To use the derived credentials feature, you must create a virtual smart card to use when you log in to a server and connect to a remote desktop. One virtual smart card can hold multiple certificates.
- Verify that the client device, remote desktops, RDS hosts, Connection Server host, and other Horizon components meet the smart card authentication requirements. See Smart Card Authentication Requirements.
- Import a certificate. You can use a third-party application, such as Purebred, to deliver the certificate to the client device. For an Android device, you can copy a certificate file to the Android device and then import it into the Android system settings.
- For an Android device, verify that the device has a passcode.
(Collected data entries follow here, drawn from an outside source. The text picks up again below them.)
(* ===== verification/TuiCache.v ===== *)
(** * TuiCache: the terminal client's cache of tensor summaries

    [crates/rocket-surgeon-tui/src/state/cache.rs], and its refinement of a
    least-recently-used list. *)

From Stdlib Require Import ZArith Lia Ascii String.
From stdpp Require Import base gmap strings list fin_maps sets.
From S2P Require Import Prelude Protocol.
Open Scope Z_scope.

Definition CacheKey : Type := (Z * string)%type.

Record TensorCache := mkTensorCache {
  tc_entries : gmap CacheKey TensorSummary;
  tc_order : list CacheKey;
  tc_max_entries : nat
}.

Definition TensorCache_new (max_entries : nat) : TensorCache := mkTensorCache ∅ [] (Nat.max max_entries 1).

(** [order.remove(position)] and [push_back] *)
Definition promote (key : CacheKey) (c : TensorCache) : TensorCache :=
  match list_find (fun k => k = key) (tc_order c) with
  | Some (pos, _) => mkTensorCache (tc_entries c) (delete pos (tc_order c) ++ [key]) (tc_max_entries c)
  | None => c
  end.

Definition contains (key : CacheKey) (c : TensorCache) : bool := bool_decide (is_Some (tc_entries c !! key)).

Definition get (key : CacheKey) (c : TensorCache) : option TensorSummary * TensorCache :=
  if contains key c then let c := promote key c in (tc_entries c !! key, c) else (None, c).

Definition peek (key : CacheKey) (c : TensorCache) : option TensorSummary := tc_entries c !! key.

(** The loop over [pop_front]; [None] when the fuel ends: with an empty queue
    the loop would not. *)
Fixpoint evict (fuel : nat) (c : TensorCache) : option TensorCache :=
  if Nat.leb (tc_max_entries c) (size (tc_entries c)) then
    match fuel with
    | O => None
    | S fuel =>
        evict fuel (match tc_order c with
                    | evicted :: order => mkTensorCache (delete evicted (tc_entries c)) order (tc_max_entries c)
                    | [] => c
                    end)
    end
  else Some c.

Definition insert_cache (key : CacheKey) (summary : TensorSummary) (c : TensorCache) : option TensorCache :=
  if contains key c then
    let c := promote key c in
    Some (mkTensorCache (<[key := summary]> (tc_entries c)) (tc_order c) (tc_max_entries c))
  else
    c ← evict (S (size (tc_entries c))) c;
    Some (mkTensorCache (<[key := summary]> (tc_entries c)) (tc_order c ++ [key]) (tc_max_entries c)).

Definition cache_len (c : TensorCache) : nat := size (tc_entries c).

Definition prefetch_keys (layer token : Z) (component : string) (tick_id : Z) : list CacheKey :=
  (if 0 <? layer then [(tick_id, (component +:+ ":layer_" +:+ to_string (layer - 1))%string)] else []) ++
  [(tick_id, (component +:+ ":layer_" +:+ to_string (u32_wrap (layer + 1)))%string);
   (tick_id, (component +:+ ":token_" +:+ to_string (u64_add token 1))%string)].

(** ** Least recently used *)

Definition Entry : Type := (CacheKey * TensorSummary)%type.
#[local] Abbreviation find := (find_key (A:=Entry) (K:=CacheKey) fst).
#[local] Abbreviation drop_entry := (drop_key (A:=Entry) (K:=CacheKey) fst).

(** Oldest first. *)
Fixpoint trim (max : nat) (l : list Entry) : list Entry :=
  match l with
  | [] => []
  | _ :: rest => if Nat.leb max (List.length l) then trim max rest else l
  end.

Inductive cache_op := CGet (key : CacheKey) | CPeek (key : CacheKey) | CInsert (key : CacheKey) (summary : TensorSummary) | CLen | CContains (key : CacheKey).
Inductive cache_answer := ASummary (s : option TensorSummary) | ALen (n : nat) | ABool (b : bool) | ADone.

Definition spec_op (max : nat) (o : cache_op) (l : list Entry) : cache_answer * list Entry :=
  match o with
  | CGet key => match find l key with Some e => (ASummary (Some e.2), drop_entry l key ++ [e]) | None => (ASummary None, l) end
  | CPeek key => (ASummary (snd <$> find l key), l)
  | CInsert key summary =>
      (ADone, match find l key with Some _ => drop_entry l key | None => trim max l end ++ [(key, summary)])
  | CLen => (ALen (List.length l), l)
  | CContains key => (ABool (bool_decide (is_Some (find l key))), l)
  end.

Definition cache_op_run (o : cache_op) (c : TensorCache) : option (cache_answer * TensorCache) :=
  match o with
  | CGet key => let (r, c) := get key c in Some (ASummary r, c)
  | CPeek key => Some (ASummary (peek key c), c)
  | CInsert key summary => c ← insert_cache key summary c; Some (ADone, c)
  | CLen => Some (ALen (cache_len c), c)
  | CContains key => Some (ABool (contains key c), c)
  end.

Fixpoint run_cache (ops : list cache_op) (c : TensorCache) : option (list cache_answer * TensorCache) :=
  match ops with
  | [] => Some ([], c)
  | o :: ops => '(a, c) ← cache_op_run o c; '(answers, c) ← run_cache ops c; Some (a :: answers, c)
  end.

Fixpoint run_spec (max : nat) (ops : list cache_op) (l : list Entry) : list cache_answer * list Entry :=
  match ops with
  | [] => ([], l)
  | o :: ops => let (a, l) := spec_op max o l in let (answers, l) := run_spec max ops l in (a :: answers, l)
  end.

(** ** The refinement *)

Record represents (max : nat) (c : TensorCache) (l : list Entry) : Prop := {
  cr_entries : exists m : gmap CacheKey Entry, keyed_by fst m l /\ tc_entries c = snd <$> m;
  cr_order : tc_order c = fst <$> l;
  cr_max : tc_max_entries c = max;
  cr_bound : (List.length l <= max)%nat
}.

Lemma rep_lookup max c l k : represents max c l -> tc_entries c !! k = snd <$> find l k.
Proof. intros [(m & Hm & ->) _ _ _]. by rewrite lookup_fmap, (kb_lookup _ _ _ Hm). Qed.

Lemma rep_size max c l : represents max c l -> size (tc_entries c) = List.length l.
Proof. intros [(m & Hm & ->) _ _ _]. rewrite map_size_fmap. by apply (keyed_size fst). Qed.

Lemma rep_contains max c l k : represents max c l -> contains k c = bool_decide (is_Some (find l k)).
Proof. intros H. unfold contains. rewrite (rep_lookup max c l k H). apply bool_decide_ext. apply fmap_is_Some. Qed.

Lemma find_same l k e : find l k = Some e -> e.1 = k.
Proof. by intros [? _]%(find_key_Some fst). Qed.

Lemma drop_cons x l k : drop_entry (x :: l) k = if decide (x.1 = k) then drop_entry l k else x :: drop_entry l k.
Proof. unfold drop_key. cbn [List.filter]. by case_bool_decide; case_decide. Qed.

(** Removing a key from the queue, by position and by value. *)
Lemma queue_delete l k e : NoDup (fst <$> l) -> find l k = Some e ->
  exists pos, list_find (fun x => x = k) (fst <$> l) = Some (pos, k) /\ delete pos (fst <$> l) = fst <$> drop_entry l k.
Proof.
  induction l as [|x l IH]; [done|]. cbn [fmap list_fmap]. intros [Hx Hn]%NoDup_cons. rewrite find_key_cons. cbn [list_find].
  destruct (decide (x.1 = k)) as [E|E].
  - intros _. exists 0%nat. cbn [delete list_delete]. split; [by rewrite E|]. rewrite drop_cons, decide_True by done. f_equal. symmetry. apply drop_key_absent.
    destruct (find l k) as [y|] eqn:Ey; [|done]. exfalso. apply Hx. apply find_key_Some in Ey as [Ey Hy]. rewrite E, <- Ey. by apply list_elem_of_fmap_2.
  - intros Hf. destruct (IH Hn Hf) as (pos & -> & Hd). exists (S pos). cbn. split; [done|]. change (x.1 :: delete pos (fst <$> l) = fst <$> drop_entry (x :: l) k). rewrite Hd.
    by rewrite drop_cons, decide_False.
Qed.

(** Moving to the back and replacing the value. *)
Lemma promote_rep max c l k e s :
  represents max c l -> find l k = Some e ->
  represents max (mkTensorCache (<[k := s]> (tc_entries (promote k c))) (tc_order (promote k c)) (tc_max_entries (promote k c))) (drop_entry l k ++ [(k, s)]).
Proof.
  intros [(m & Hm & He) Ho Hx Hb] Hf. pose proof (kb_nodup _ _ _ Hm) as Hn.
  destruct (queue_delete l k e Hn Hf) as (pos & Hp & Hd). unfold promote. rewrite Ho, Hp, Hd. split; cbn [tc_entries tc_order tc_max_entries].
  - exists (<[k := (k, s)]> m). split; [by apply (keyed_insert fst)|]. by rewrite fmap_insert, He.
  - by rewrite fmap_app.
  - done.
  - pose proof (length_drop_key (A:=Entry) (K:=CacheKey) fst l k e Hn Hf) as Hl. rewrite length_app. change (List.length (drop_entry l k) + 1 <= max)%nat. lia.
Qed.

Lemma promote_entries k c : tc_entries (promote k c) = tc_entries c.
Proof. unfold promote. by destruct (list_find _ _) as [[]|]. Qed.

Lemma promote_same max c l k e : represents max c l -> find l k = Some e -> tc_entries (promote k c) !! k = Some e.2 /\
  represents max (promote k c) (drop_entry l k ++ [e]).
Proof.
  intros H Hf. assert (Hk : tc_entries c !! k = Some e.2) by (by rewrite (rep_lookup _ _ _ k H), Hf).
  rewrite promote_entries. split; [done|]. pose proof (promote_rep max c l k e e.2 H Hf) as Hr. rewrite promote_entries, insert_id in Hr by done.
  rewrite <- (find_same _ _ _ Hf) in Hr at 4. rewrite <- surjective_pairing in Hr. rewrite <- (promote_entries k c) in Hr.
  destruct (promote k c). exact Hr.
Qed.

(** The oldest entries go until there is room. *)
Lemma evict_rep max l : forall c fuel, (1 <= max)%nat -> represents max c l -> (List.length l < fuel)%nat ->
  exists c', evict fuel c = Some c' /\ represents max c' (trim max l) /\ (List.length (trim max l) < max)%nat.
Proof.
  induction l as [|x l IH]; intros c fuel Hmax H Hf; (destruct fuel as [|fuel]; [cbn in Hf; lia|]); cbn [evict trim];
    rewrite (cr_max _ _ _ H), (rep_size _ _ _ H).
  - cbn. rewrite (proj2 (Nat.leb_gt _ _)) by lia. exists c. split_and!; [done|done|cbn; lia].
  - destruct (Nat.leb_spec max (List.length (x :: l))) as [Hl|Hl]; [|by exists c].
    destruct H as [(m & Hm & He) Ho Hx Hb]. rewrite Ho. cbn [fmap list_fmap]. apply IH; [done| |cbn in Hf; lia]. split; cbn [tc_entries tc_order tc_max_entries].
    + exists (delete x.1 m). split; [by apply (keyed_delete_head fst)|]. by rewrite fmap_delete, He.
    + done.
    + done.
    + cbn in Hb. lia.
Qed.

Lemma trim_suffix max l : exists dropped, l = dropped ++ trim max l.
Proof.
  induction l as [|x l [d IH]]; [by exists []|]. cbn [trim]. destruct (Nat.leb _ _); [|by exists []]. exists (x :: d). cbn. by rewrite <- IH.
Qed.

Lemma insert_new max c l k s : (1 <= max)%nat -> represents max c l -> find l k = None ->
  exists c', insert_cache k s c = Some c' /\ represents max c' (trim max l ++ [(k, s)]).
Proof.
  intros Hmax H Hf. unfold insert_cache. rewrite (rep_contains _ _ _ k H), Hf, bool_decide_eq_false_2 by (by intros []).
  rewrite (rep_size _ _ _ H). destruct (evict_rep max l c (S (List.length l)) Hmax H ltac:(lia)) as (c1 & -> & H1 & Hl).
  cbn [mbind option_bind]. eexists. split; [reflexivity|].
  assert (Hf1 : find (trim max l) k = None).
  { destruct (find (trim max l) k) as [e|] eqn:E; [|done]. apply find_key_Some in E as [Ek Hin]. apply find_key_None in Hf.
    exfalso. apply Hf. destruct (trim_suffix max l) as [d ->]. rewrite fmap_app, <- Ek. apply elem_of_app. right. by apply list_elem_of_fmap_2. }
  destruct H1 as [(m & Hm & He) Ho Hx Hb]. split; cbn [tc_entries tc_order tc_max_entries].
  - exists (<[k := (k, s)]> m). split; [|by rewrite fmap_insert, He]. pose proof (keyed_insert fst m (trim max l) k (k, s) Hm eq_refl) as Hk. by rewrite drop_key_absent in Hk.
  - by rewrite Ho, fmap_app.
  - done.
  - rewrite length_app. cbn. lia.
Qed.

Lemma op_represents max o c l : (1 <= max)%nat -> represents max c l ->
  exists c', cache_op_run o c = Some ((spec_op max o l).1, c') /\ represents max c' (spec_op max o l).2.
Proof.
  intros Hmax H. destruct o as [k|k|k s| |k]; cbn [cache_op_run spec_op].
  - unfold get. rewrite (rep_contains _ _ _ k H). destruct (find l k) as [e|] eqn:Hf; cbn [fst snd].
    + rewrite bool_decide_eq_true_2 by done. destruct (promote_same max c l k e H Hf) as [-> Hr]. by eexists.
    + rewrite bool_decide_eq_false_2 by (by intros []). by eexists.
  - unfold peek. rewrite (rep_lookup _ _ _ k H). by eexists.
  - destruct (find l k) as [e|] eqn:Hf; cbn [fst snd].
    + unfold insert_cache. rewrite (rep_contains _ _ _ k H), Hf, bool_decide_eq_true_2 by done. cbn [mbind option_bind]. eexists. split; [reflexivity|]. by eapply promote_rep.
    + destruct (insert_new max c l k s Hmax H Hf) as (c' & -> & Hr). by exists c'.
  - unfold cache_len. rewrite (rep_size _ _ _ H). by eexists.
  - rewrite (rep_contains _ _ _ k H). by eexists.
Qed.

Lemma run_represents max ops : forall c l, (1 <= max)%nat -> represents max c l ->
  exists c', run_cache ops c = Some ((run_spec max ops l).1, c') /\ represents max c' (run_spec max ops l).2.
Proof.
  induction ops as [|o ops IH]; intros c l Hmax H; cbn [run_cache run_spec]; [by exists c|].
  destruct (op_represents max o c l Hmax H) as (c1 & -> & H1). cbn [mbind option_bind]. destruct (spec_op max o l) as [a l1]. cbn [fst snd] in *.
  destruct (IH c1 l1 Hmax H1) as (c2 & -> & H2). cbn [mbind option_bind]. destruct (run_spec max ops l1) as [as_ l2]. by exists c2.
Qed.

Lemma new_represents max : represents (Nat.max max 1) (TensorCache_new max) [].
Proof. split; [exists ∅; split; [apply keyed_empty|by rewrite fmap_empty]|done|done|cbn; lia]. Qed.

(** The client's cache answers every sequence of calls like a list of at most
    [max(n, 1)] entries ordered by use, of which an insert drops the least
    recently used ones when it is full; [peek] and [contains] do not count as
    use; and the eviction loop always ends. *)
Theorem tensor_cache_refines_lru (n : nat) (ops : list cache_op) :
  let max := Nat.max n 1 in
  exists c, run_cache ops (TensorCache_new n) = Some ((run_spec max ops []).1, c) /\
    (forall k, peek k c = snd <$> find (run_spec max ops []).2 k) /\ (cache_len c <= max)%nat.
Proof.
  destruct (run_represents (Nat.max n 1) ops (TensorCache_new n) [] ltac:(lia) (new_represents n)) as (c & Hr & H). exists c. split_and!; [exact Hr| |].
  - intros k. by apply (rep_lookup _ _ _ k H).
  - unfold cache_len. rewrite (rep_size _ _ _ H). apply (cr_bound _ _ _ H).
Qed.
A passcode is not required to create a virtual smart card on a Chromebook.
- Tap the Settings (gear) icon in the upper-right corner of the Horizon Client window.
- Tap Derived Credentials and then tap Create new virtual smart card.
- (Android device only) Perform device authentication.
- Enter and confirm a PIN for the virtual smart card.
- Tap Continue to import derived credentials and import the derived credential.
- Tap PIV Authentication Certificate.
- Select a certificate.
- Tap Select.
- (Optional) To import a digital signature certificate or encryption certificate after you import the PIV authentication certificate, tap Digital Signature Certificate or Encryption Certificate and follow the prompts.
- To create the virtual smart card, tap Done.
The derived credential appears in the Settings window. The Use Derived Credentials setting is set to on.
- To create another virtual smart card for a different Horizon environment, tap Create new virtual smartcard and repeat these steps.